### PROBLEM
Only the lines below starting at the one that contains "destruct (Z.ltb_spec (2 * (a mod d *" and ending at the one that contains "destruct (Z.ltb_spec n (2 ^ 53)), (Z.ltb_spec" are to be reproduced, exactly and with both ends kept.

[Collected data]
(** The theorem at the request of ["c2"], which waits for the lock that
    ["c1"] holds. *)
Lemma C8_witness :
  (active_requests server_c2_waits !! ("k", "c2") = Some 2%nat
   ∧ (∃ r, objects server_c2_waits !! 2%nat = Some r
           ∧ state r = PRESENT_WAITING)
   ∧ PyFloat.of_bytes "10" = Some (FFin 10)
   ∧ in_INVALID_NUMBERS (FFin 10) = false)
  ∧ ZMQLockServer.acquire_request "r2" ["k"; "c2"; "10"] server_c2_waits
    = (Ret (),
       set_sent (sent server_c2_waits ++ [["r2"; ""; ERR_CONCURRENT]])
         server_c2_waits)
  ∧ ZMQLockServer.release_request first_pop "r2" ["k"; "c2"] server_c2_waits
    = (Ret (),
       set_sent (sent server_c2_waits ++ [["r2"; ""; ERR_CONCURRENT]])
         server_c2_waits).
Proof.
  assert (active_requests server_c2_waits !! ("k", "c2") = Some 2%nat) as H1
    by (vm_compute; reflexivity).
  assert (∃ r, objects server_c2_waits !! 2%nat = Some r
               ∧ state r = PRESENT_WAITING) as [r [H2 H3]]
    by (eexists; split; [vm_compute; reflexivity|reflexivity]).
  split; [repeat split; eauto|].
  destruct (C8_present_waiting_replies_concurrent first_pop server_c2_waits
              "k" "c2" 2 r H1 H2 H3) as (Ha & Hb & _).
  split.
  - apply (Ha "r2" "10" (FFin 10) []); [reflexivity|reflexivity|by left].
  - apply Hb.
Defined.

(** *** Floats *)

Lemma Qlt_bool_iff (x y : Q) : Qlt_bool x y = true ↔ (x < y)%Q.
Proof.
  unfold Qlt_bool. rewrite negb_true_iff. split.
  - intros H. apply Qnot_le_lt. intros Hle.
    apply Qle_bool_iff in Hle. congruence.
  - intros H. destruct (Qle_bool y x) eqn:E; [|done].
    apply Qle_bool_iff in E. by apply Qlt_not_le in H.
Qed.

Lemma Qlt_bool_false (x y : Q) : Qlt_bool x y = false ↔ (y <= x)%Q.
Proof.
  unfold Qlt_bool. rewrite negb_false_iff. apply Qle_bool_iff.
Qed.

(** *** Rounding *)

Lemma rne_div_bounds (a d : Z) :
  a / d ≤ rne_div a d ≤ a / d + 1.
Proof.
  unfold rne_div.
  destruct (2 * (a mod d) <? d), (d <? 2 * (a mod d)), (Z.even (a / d)); lia.
Qed.

Lemma rne_div_exact (k d : Z) : 0 < d → rne_div (k * d) d = k.
Proof.
  intros Hd. unfold rne_div.
  rewrite Z.div_mul, Z.mod_mul by lia.
  destruct (Z.ltb_spec (2 * 0) d); lia.
Qed.

Lemma rne_div_mono (a a' d : Z) :
  0 < d → a ≤ a' → rne_div a d ≤ rne_div a' d.
Proof.
  intros Hd Ha.
  pose proof (Z.div_le_mono a a' d Hd Ha) as Hk.
  destruct (decide (a / d = a' / d)) as [Heq|Hne].
  - pose proof (Z.div_mod a d ltac:(lia)) as E.
    pose proof (Z.div_mod a' d ltac:(lia)) as E'.
    unfold rne_div. rewrite <- Heq in *.
    destruct (Z.ltb_spec (2 * (a mod d)) d),
             (Z.ltb_spec (2 * (a' mod d)) d),
             (Z.ltb_spec d (2 * (a mod d))),
             (Z.ltb_spec d (2 * (a' mod d))),
             (Z.even (a / d)); lia.
  - pose proof (rne_div_bounds a d). pose proof (rne_div_bounds a' d). lia.
Qed.

Lemma rne_div_scale (a d c : Z) :
  0 < d → 0 < c → rne_div (a * c) (d * c) = rne_div a d.
Proof.
  intros Hd Hc. unfold rne_div.
  rewrite Z.div_mul_cancel_r, Z.mul_mod_distr_r by lia.
  destruct (Z.ltb_spec (2 * (a mod d * c)) (d * c)),
           (Z.ltb_spec (2 * (a mod d)) d),
           (Z.ltb_spec (d * c) (2 * (a mod d * c))),
           (Z.ltb_spec d (2 * (a mod d))); try reflexivity; nia.
Qed.

Lemma ulp_exponent_spec (n : Z) :
  0 ≤ n →
  0 ≤ ulp_exponent n
  ∧ n < 2 ^ (53 + ulp_exponent n)
  ∧ (0 < ulp_exponent n → 2 ^ (52 + ulp_exponent n) ≤ n).
Proof.
  intros Hn. unfold ulp_exponent.
  destruct (Z.ltb_spec n (2 ^ 53)) as [Hlt|Hge].
  - split; [lia|]. split; [|lia]. by rewrite Z.add_0_r.
  - assert (0 < n) as Hpos by lia.
    pose proof (Z.log2_spec n Hpos) as [Hlo Hhi].
    assert (53 ≤ Z.log2 n) as Hlog.
    { apply Z.log2_le_pow2; [lia|exact Hge]. }
    split; [lia|]. split.
    + replace (53 + (Z.log2 n - 52)) with (Z.succ (Z.log2 n)) by lia.
      exact Hhi.
    + intros _. replace (52 + (Z.log2 n - 52)) with (Z.log2 n) by lia.
      exact Hlo.
Qed.

Lemma ulp_exponent_mono (n n' : Z) :
  0 ≤ n → n ≤ n' → ulp_exponent n ≤ ulp_exponent n'.
Proof.
  intros Hn Hle. unfold ulp_exponent.
  destruct (Z.ltb_spec n (2 ^ 53)), (Z.ltb_spec n' (2 ^ 53)); try lia.
  - assert (53 ≤ Z.log2 n') by (apply Z.log2_le_pow2; lia). lia.
  - pose proof (Z.log2_le_mono n n' Hle). lia.
Qed.

Lemma round_steps_nonneg (a b : Z) : 0 ≤ a → 0 < b → 0 ≤ round_steps a b.
Proof.
  intros Ha Hb. unfold round_steps.
  set (j := ulp_exponent (a / b)).
  assert (0 ≤ a / b) as Hq by (apply Z.div_pos; lia).
  destruct (ulp_exponent_spec _ Hq) as (Hj & _).
  assert (0 < 2 ^ j) by (by apply Z.pow_pos_nonneg).
  pose proof (rne_div_bounds a (b * 2 ^ j)).
  assert (0 ≤ a / (b * 2 ^ j)) by (apply Z.div_pos; nia).
  nia.
Qed.

Lemma round_steps_mono (a a' b : Z) :
  0 ≤ a → a ≤ a' → 0 < b → round_steps a b ≤ round_steps a' b.
Proof.
  intros Ha Hle Hb. unfold round_steps.
  assert (0 ≤ a / b) as Hq by (apply Z.div_pos; lia).
  assert (a / b ≤ a' / b) as Hqq by (by apply Z.div_le_mono).
  destruct (ulp_exponent_spec _ Hq) as (Hj & Hhi & _).
  destruct (ulp_exponent_spec (a' / b) ltac:(lia)) as (Hj' & _ & Hlo').
  pose proof (ulp_exponent_mono _ _ Hq Hqq) as Hjj.
  set (j := ulp_exponent (a / b)) in *.
  set (j' := ulp_exponent (a' / b)) in *.
  assert (0 < 2 ^ j) as Hp by (by apply Z.pow_pos_nonneg).
  assert (0 < 2 ^ j') as Hp' by (by apply Z.pow_pos_nonneg).
  destruct (decide (j = j')) as [<-|Hne].
  - apply Z.mul_le_mono_nonneg_r; [lia|]. apply rne_div_mono; nia.
  - (* the binade boundary [2^(53+j)] lies between the two results *)
    assert (rne_div a (b * 2 ^ j) * 2 ^ j ≤ 2 ^ (53 + j)) as H1.
    { rewrite Z.pow_add_r by lia.
      apply Z.mul_le_mono_nonneg_r; [lia|].
      pose proof (rne_div_bounds a (b * 2 ^ j)) as [_ Hup].
      assert (a / (b * 2 ^ j) < 2 ^ 53); [|lia].
      rewrite <- Z.div_div by lia.
      apply Z.div_lt_upper_bound; [lia|].
      rewrite <- Z.pow_add_r by lia. by rewrite Z.add_comm. }
    assert (2 ^ (53 + j) ≤ rne_div a' (b * 2 ^ j') * 2 ^ j') as H2.
    { assert (2 ^ 52 ≤ rne_div a' (b * 2 ^ j')) as Hk.
      { pose proof (rne_div_bounds a' (b * 2 ^ j')) as [Hdn _].
        assert (2 ^ 52 ≤ a' / (b * 2 ^ j')); [|lia].
        rewrite <- Z.div_div by lia.
        apply Z.div_le_lower_bound; [lia|].
        rewrite <- Z.pow_add_r by lia. rewrite Z.add_comm.
        apply Hlo'. lia. }
      assert (2 ^ (53 + j) ≤ 2 ^ 52 * 2 ^ j').
      { rewrite <- Z.pow_add_r by lia. apply Z.pow_le_mono_r; lia. }
      nia. }
    lia.
Qed.

Lemma round_steps_scale (a b c : Z) :
  0 < b → 0 < c → round_steps (a * c) (b * c) = round_steps a b.
Proof.
  intros Hb Hc. unfold round_steps.
  rewrite Z.div_mul_cancel_r by lia.
  set (j := ulp_exponent (a / b)).
  replace (b * c * 2 ^ j) with (b * 2 ^ j * c) by lia.
  assert (0 < 2 ^ j).
  { apply Z.pow_pos_nonneg; [lia|]. unfold j, ulp_exponent.
    destruct (a / b <? 2 ^ 53) eqn:E; [lia|].
    apply Z.ltb_ge in E.
    assert (53 ≤ Z.log2 (a / b)) by (apply Z.log2_le_pow2; lia). lia. }
  rewrite rne_div_scale by nia. reflexivity.
Qed.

### RESULT
  destruct (Z.ltb_spec (2 * (a mod d * c)) (d * c)),
           (Z.ltb_spec (2 * (a mod d)) d),
           (Z.ltb_spec (d * c) (2 * (a mod d * c))),
           (Z.ltb_spec d (2 * (a mod d))); try reflexivity; nia.
Qed.

Lemma ulp_exponent_spec (n : Z) :
  0 ≤ n →
  0 ≤ ulp_exponent n
  ∧ n < 2 ^ (53 + ulp_exponent n)
  ∧ (0 < ulp_exponent n → 2 ^ (52 + ulp_exponent n) ≤ n).
Proof.
  intros Hn. unfold ulp_exponent.
  destruct (Z.ltb_spec n (2 ^ 53)) as [Hlt|Hge].
  - split; [lia|]. split; [|lia]. by rewrite Z.add_0_r.
  - assert (0 < n) as Hpos by lia.
    pose proof (Z.log2_spec n Hpos) as [Hlo Hhi].
    assert (53 ≤ Z.log2 n) as Hlog.
    { apply Z.log2_le_pow2; [lia|exact Hge]. }
    split; [lia|]. split.
    + replace (53 + (Z.log2 n - 52)) with (Z.succ (Z.log2 n)) by lia.
      exact Hhi.
    + intros _. replace (52 + (Z.log2 n - 52)) with (Z.log2 n) by lia.
      exact Hlo.
Qed.

Lemma ulp_exponent_mono (n n' : Z) :
  0 ≤ n → n ≤ n' → ulp_exponent n ≤ ulp_exponent n'.
Proof.
  intros Hn Hle. unfold ulp_exponent.
  destruct (Z.ltb_spec n (2 ^ 53)), (Z.ltb_spec n' (2 ^ 53)); try lia.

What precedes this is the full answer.